» **WORK REQUEST**:
From the records below, extract only the lines running from the line with "(** What the" to the line with "Closed forms of", both lines included, reproducing them exactly.

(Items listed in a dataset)
******
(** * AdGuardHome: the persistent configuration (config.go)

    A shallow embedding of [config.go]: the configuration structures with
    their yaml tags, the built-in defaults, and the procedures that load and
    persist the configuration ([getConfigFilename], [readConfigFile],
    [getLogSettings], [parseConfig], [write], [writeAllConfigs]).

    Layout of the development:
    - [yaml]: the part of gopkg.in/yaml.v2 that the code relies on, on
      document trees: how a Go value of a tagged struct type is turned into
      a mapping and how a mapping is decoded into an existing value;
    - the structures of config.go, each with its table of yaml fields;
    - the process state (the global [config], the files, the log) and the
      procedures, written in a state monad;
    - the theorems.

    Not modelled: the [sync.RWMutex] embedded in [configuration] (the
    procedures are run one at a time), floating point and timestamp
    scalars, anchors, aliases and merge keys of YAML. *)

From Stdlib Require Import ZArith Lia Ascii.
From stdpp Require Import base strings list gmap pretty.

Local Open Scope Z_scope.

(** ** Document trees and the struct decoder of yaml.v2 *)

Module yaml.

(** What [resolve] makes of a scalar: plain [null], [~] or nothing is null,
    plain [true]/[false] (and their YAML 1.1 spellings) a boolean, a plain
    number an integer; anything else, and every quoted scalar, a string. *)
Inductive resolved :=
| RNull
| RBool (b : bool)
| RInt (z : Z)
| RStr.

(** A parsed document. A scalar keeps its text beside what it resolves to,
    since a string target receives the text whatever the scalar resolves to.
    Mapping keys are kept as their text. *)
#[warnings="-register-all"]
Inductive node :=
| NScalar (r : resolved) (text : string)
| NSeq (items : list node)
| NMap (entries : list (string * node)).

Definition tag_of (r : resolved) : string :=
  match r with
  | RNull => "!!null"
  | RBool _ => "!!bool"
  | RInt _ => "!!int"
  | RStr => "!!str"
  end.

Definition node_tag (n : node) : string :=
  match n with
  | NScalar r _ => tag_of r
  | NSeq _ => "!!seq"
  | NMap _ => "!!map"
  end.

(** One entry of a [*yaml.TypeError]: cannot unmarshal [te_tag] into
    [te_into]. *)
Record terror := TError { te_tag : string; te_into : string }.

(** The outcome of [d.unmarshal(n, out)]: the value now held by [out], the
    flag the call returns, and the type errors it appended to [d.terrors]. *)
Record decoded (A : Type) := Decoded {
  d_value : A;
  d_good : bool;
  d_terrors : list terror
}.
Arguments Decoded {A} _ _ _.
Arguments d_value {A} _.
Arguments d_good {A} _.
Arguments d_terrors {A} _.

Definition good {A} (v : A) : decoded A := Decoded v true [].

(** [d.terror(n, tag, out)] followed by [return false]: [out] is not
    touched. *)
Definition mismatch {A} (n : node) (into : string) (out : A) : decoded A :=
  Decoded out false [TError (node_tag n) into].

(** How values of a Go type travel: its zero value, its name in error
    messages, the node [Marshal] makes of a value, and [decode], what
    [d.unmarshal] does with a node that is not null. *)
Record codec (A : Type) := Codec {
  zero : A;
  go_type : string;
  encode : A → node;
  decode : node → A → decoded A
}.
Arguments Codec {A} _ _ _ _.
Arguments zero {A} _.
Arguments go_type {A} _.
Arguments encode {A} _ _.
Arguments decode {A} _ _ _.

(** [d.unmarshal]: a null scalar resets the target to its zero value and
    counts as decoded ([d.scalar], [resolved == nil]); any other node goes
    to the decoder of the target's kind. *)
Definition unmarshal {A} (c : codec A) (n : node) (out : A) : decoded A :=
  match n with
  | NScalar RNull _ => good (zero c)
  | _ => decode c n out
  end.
******
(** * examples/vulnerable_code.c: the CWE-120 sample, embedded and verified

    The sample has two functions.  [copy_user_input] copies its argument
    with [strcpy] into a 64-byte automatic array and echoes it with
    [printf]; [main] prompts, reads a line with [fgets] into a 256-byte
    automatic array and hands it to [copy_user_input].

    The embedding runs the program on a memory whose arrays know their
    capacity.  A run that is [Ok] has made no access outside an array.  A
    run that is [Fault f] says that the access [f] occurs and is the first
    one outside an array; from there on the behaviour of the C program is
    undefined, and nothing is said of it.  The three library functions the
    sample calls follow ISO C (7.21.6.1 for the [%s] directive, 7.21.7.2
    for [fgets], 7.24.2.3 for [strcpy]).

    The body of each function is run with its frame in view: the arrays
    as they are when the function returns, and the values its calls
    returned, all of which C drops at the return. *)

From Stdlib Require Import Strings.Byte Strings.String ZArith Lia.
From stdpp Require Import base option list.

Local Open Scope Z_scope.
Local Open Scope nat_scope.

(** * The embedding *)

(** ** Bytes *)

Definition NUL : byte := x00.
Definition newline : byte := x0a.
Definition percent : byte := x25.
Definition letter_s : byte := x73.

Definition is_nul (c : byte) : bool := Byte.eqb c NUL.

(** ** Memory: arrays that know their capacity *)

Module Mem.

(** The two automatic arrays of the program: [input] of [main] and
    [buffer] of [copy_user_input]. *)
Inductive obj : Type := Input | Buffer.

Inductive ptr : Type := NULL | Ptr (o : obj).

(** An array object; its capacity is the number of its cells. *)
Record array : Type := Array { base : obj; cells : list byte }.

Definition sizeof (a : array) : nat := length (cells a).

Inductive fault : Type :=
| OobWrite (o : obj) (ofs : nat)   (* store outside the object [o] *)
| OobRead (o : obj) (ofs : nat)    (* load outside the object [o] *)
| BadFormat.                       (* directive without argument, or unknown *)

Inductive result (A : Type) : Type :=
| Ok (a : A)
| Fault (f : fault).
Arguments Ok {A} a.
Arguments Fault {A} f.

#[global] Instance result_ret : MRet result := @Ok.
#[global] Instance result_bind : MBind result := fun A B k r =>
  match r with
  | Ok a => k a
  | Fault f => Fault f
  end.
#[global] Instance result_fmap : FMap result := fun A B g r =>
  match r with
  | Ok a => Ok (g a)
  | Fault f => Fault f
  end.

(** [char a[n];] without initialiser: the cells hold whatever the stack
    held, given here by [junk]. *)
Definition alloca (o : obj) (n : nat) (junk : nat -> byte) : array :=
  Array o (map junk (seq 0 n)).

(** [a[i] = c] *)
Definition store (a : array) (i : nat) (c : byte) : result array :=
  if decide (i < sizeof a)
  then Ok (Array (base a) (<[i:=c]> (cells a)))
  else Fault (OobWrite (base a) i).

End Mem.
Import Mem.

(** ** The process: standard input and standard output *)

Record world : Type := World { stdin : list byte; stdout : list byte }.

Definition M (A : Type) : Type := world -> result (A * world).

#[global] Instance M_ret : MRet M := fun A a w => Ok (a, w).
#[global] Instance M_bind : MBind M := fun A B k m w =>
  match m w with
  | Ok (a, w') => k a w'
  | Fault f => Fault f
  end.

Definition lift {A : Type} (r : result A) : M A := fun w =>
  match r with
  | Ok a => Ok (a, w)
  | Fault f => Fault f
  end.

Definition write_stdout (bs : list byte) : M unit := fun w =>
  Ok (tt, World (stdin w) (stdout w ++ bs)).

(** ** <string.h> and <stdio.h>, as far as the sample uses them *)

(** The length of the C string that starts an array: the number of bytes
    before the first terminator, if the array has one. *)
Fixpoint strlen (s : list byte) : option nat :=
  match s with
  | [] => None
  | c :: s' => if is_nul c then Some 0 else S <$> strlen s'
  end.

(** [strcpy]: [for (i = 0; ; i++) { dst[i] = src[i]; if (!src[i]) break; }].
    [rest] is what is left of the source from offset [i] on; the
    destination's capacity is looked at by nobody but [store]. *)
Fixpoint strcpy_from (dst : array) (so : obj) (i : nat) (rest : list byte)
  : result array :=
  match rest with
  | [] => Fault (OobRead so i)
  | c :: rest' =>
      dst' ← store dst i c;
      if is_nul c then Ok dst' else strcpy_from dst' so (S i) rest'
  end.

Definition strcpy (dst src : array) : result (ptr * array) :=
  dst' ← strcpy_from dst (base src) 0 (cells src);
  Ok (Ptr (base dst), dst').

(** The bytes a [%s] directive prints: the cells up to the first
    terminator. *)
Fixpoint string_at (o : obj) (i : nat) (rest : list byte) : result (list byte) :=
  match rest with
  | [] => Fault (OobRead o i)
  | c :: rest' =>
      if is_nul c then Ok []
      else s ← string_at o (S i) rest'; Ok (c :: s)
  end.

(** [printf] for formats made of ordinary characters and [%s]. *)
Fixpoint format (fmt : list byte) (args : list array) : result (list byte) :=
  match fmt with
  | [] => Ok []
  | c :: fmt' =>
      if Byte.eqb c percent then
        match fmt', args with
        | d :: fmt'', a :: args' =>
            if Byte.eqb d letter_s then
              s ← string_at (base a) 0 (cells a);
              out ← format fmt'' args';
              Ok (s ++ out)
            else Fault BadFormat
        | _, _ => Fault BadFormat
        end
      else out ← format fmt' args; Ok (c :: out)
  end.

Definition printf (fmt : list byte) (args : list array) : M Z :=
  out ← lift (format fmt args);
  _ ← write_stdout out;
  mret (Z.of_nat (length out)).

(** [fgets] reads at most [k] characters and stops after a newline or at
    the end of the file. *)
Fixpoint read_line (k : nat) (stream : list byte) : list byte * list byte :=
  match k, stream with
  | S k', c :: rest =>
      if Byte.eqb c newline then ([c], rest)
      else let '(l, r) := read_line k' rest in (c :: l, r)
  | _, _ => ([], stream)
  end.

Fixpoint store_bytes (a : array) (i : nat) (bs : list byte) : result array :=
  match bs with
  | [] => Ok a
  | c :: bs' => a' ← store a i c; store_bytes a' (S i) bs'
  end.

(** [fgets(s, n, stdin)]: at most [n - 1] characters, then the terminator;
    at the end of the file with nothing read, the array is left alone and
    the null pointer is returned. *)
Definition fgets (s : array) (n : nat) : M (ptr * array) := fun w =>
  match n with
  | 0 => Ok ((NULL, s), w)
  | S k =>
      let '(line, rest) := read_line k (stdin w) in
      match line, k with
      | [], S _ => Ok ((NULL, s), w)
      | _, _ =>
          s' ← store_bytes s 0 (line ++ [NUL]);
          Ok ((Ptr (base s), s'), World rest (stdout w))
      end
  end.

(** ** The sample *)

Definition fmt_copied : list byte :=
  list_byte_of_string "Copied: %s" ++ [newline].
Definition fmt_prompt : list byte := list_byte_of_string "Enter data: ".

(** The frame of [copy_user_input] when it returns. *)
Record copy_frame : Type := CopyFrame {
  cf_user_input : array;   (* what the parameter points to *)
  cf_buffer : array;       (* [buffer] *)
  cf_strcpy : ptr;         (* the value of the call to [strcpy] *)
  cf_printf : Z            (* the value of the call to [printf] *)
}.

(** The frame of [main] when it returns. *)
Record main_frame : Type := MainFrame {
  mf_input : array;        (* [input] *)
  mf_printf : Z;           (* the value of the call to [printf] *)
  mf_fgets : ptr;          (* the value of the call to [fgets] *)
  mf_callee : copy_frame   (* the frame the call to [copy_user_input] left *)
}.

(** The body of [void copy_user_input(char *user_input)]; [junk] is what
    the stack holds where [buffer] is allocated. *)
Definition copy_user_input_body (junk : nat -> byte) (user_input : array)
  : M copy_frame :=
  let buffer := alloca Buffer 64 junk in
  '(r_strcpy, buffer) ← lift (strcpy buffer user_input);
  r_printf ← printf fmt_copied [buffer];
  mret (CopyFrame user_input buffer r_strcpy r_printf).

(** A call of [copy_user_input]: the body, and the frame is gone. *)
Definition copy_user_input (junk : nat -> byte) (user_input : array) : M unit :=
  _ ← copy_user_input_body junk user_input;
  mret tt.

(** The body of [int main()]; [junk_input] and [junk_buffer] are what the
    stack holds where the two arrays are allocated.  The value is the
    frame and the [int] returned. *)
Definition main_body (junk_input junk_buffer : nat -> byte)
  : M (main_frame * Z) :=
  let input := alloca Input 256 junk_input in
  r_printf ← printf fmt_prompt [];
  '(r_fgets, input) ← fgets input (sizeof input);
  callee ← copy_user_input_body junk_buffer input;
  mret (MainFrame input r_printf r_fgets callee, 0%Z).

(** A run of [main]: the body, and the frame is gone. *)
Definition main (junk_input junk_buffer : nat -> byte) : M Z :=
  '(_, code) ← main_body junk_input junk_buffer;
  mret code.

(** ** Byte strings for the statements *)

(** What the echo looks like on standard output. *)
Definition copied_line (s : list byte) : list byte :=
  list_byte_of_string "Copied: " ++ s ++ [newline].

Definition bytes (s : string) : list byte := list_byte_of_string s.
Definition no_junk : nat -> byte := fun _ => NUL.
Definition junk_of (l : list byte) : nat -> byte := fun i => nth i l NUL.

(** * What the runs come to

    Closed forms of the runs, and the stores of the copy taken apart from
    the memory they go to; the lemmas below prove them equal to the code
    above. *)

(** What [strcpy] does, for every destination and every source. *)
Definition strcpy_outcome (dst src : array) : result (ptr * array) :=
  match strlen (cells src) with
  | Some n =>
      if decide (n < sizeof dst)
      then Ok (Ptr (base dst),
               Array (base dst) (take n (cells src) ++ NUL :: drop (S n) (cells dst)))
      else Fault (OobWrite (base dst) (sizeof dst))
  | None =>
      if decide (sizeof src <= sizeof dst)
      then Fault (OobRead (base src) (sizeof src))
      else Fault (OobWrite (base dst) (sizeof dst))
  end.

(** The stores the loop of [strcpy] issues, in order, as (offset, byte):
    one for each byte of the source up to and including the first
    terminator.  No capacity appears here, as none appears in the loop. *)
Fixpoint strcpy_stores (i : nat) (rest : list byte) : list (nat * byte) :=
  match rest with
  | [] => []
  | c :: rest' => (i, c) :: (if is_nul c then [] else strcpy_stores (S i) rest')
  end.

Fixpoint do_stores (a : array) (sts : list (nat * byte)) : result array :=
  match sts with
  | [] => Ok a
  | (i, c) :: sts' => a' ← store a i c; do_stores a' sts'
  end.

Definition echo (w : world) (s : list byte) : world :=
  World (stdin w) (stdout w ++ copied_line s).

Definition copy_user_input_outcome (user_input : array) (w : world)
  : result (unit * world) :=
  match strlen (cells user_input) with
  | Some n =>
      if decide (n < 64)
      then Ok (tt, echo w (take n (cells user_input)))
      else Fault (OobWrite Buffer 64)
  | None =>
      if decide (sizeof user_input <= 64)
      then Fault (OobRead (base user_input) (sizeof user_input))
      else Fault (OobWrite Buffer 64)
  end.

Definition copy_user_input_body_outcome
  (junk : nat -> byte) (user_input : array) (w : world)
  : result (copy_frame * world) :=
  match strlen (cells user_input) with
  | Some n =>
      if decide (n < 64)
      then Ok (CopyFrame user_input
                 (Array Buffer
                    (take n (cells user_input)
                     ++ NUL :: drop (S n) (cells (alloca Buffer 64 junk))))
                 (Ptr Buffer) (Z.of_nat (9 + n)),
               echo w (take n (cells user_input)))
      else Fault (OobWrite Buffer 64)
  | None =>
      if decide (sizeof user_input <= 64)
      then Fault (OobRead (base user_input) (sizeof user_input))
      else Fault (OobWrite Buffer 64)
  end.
******
» **EXERCISE SOLUTION**:
(** What the echo looks like on standard output. *)
Definition copied_line (s : list byte) : list byte :=
  list_byte_of_string "Copied: " ++ s ++ [newline].

Definition bytes (s : string) : list byte := list_byte_of_string s.
Definition no_junk : nat -> byte := fun _ => NUL.
Definition junk_of (l : list byte) : nat -> byte := fun i => nth i l NUL.

(** * What the runs come to

    Closed forms of the runs, and the stores of the copy taken apart from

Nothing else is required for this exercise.